[Stored data entries]
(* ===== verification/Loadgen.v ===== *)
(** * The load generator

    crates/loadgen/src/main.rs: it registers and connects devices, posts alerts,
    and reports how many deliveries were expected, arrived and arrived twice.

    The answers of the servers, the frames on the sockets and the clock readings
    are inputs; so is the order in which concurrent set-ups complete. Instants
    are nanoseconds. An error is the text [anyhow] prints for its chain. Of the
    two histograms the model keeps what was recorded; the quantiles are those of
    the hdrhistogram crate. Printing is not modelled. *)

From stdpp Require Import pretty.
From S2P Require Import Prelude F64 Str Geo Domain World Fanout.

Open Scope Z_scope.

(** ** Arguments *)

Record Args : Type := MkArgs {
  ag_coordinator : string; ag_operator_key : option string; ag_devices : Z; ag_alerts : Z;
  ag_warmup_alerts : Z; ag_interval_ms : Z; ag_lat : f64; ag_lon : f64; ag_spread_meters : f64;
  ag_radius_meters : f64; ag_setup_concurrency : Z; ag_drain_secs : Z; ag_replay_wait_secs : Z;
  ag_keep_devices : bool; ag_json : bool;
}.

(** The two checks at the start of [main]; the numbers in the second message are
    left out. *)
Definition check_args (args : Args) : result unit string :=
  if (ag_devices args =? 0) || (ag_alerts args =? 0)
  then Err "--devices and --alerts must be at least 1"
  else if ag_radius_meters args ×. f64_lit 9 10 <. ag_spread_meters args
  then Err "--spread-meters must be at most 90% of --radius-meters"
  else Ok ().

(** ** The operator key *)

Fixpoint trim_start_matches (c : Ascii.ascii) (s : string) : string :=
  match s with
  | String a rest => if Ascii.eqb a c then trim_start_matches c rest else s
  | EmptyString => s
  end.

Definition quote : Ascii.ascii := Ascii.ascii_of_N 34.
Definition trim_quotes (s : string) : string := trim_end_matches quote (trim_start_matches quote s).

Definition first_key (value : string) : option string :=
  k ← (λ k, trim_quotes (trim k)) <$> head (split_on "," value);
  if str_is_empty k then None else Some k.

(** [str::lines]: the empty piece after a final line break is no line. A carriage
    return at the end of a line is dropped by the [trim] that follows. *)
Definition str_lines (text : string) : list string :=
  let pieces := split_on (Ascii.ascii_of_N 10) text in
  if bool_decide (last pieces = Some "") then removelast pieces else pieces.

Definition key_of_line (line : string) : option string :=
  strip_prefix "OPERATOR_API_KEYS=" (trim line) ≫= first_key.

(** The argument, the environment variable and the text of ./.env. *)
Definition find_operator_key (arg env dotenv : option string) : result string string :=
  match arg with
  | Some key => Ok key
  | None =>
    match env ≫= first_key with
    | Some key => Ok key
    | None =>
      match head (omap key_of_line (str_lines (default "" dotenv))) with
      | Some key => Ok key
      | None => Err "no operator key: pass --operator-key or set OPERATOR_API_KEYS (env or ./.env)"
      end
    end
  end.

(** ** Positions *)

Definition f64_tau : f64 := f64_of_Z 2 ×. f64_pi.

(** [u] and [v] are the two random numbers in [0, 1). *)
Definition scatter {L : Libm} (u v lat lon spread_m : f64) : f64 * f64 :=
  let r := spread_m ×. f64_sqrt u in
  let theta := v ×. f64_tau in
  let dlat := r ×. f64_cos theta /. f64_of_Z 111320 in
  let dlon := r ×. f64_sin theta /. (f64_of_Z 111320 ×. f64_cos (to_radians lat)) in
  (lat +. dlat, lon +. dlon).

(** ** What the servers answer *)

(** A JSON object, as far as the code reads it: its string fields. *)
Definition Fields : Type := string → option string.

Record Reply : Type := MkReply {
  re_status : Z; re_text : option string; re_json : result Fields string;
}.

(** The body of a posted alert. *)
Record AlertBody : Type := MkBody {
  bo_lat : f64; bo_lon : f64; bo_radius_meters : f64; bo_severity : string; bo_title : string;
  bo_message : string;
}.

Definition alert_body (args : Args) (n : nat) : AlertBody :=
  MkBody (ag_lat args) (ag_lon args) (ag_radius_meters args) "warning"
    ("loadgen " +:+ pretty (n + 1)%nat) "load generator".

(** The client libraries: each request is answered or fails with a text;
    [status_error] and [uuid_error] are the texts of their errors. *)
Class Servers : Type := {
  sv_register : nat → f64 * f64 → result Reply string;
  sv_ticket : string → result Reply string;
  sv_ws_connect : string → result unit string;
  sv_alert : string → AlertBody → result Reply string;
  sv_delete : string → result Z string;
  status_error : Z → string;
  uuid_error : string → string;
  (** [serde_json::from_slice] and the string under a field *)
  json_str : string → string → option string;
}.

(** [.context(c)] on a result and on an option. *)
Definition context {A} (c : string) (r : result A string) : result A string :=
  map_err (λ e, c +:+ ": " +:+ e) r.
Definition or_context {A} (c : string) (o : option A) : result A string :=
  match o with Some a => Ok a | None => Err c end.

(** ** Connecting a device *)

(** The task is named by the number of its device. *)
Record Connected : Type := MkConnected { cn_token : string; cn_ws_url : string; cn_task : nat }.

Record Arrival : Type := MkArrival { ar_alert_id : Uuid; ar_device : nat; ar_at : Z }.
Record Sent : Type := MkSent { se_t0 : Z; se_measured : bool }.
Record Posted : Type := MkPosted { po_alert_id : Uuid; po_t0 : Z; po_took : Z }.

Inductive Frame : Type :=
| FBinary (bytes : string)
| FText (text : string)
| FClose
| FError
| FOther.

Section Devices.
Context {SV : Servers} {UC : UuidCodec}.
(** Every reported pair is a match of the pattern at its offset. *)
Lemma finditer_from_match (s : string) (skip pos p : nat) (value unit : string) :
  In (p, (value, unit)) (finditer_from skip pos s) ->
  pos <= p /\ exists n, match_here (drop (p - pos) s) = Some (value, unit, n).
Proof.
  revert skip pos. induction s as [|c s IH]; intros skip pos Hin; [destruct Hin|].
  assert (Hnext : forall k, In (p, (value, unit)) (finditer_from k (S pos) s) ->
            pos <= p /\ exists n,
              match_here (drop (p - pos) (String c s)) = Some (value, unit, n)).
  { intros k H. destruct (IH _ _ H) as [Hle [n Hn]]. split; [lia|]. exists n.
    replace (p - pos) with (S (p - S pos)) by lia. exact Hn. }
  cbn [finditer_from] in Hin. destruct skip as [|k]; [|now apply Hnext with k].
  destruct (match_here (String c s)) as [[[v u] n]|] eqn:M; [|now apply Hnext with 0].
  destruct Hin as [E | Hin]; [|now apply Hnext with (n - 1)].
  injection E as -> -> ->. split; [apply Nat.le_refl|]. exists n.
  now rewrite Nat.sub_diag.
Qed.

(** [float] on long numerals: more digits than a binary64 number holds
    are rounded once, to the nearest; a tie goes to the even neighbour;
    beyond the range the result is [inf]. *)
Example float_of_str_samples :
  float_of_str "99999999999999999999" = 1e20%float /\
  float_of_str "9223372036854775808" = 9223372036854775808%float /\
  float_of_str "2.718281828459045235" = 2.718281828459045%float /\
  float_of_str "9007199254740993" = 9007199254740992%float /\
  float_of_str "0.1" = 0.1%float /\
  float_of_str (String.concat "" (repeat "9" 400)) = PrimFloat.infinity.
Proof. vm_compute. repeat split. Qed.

- _YOUR GOAL_
Tallying every line that holds the string "Require", report the total for the records and nothing else.

- _ANSWER BOX_
2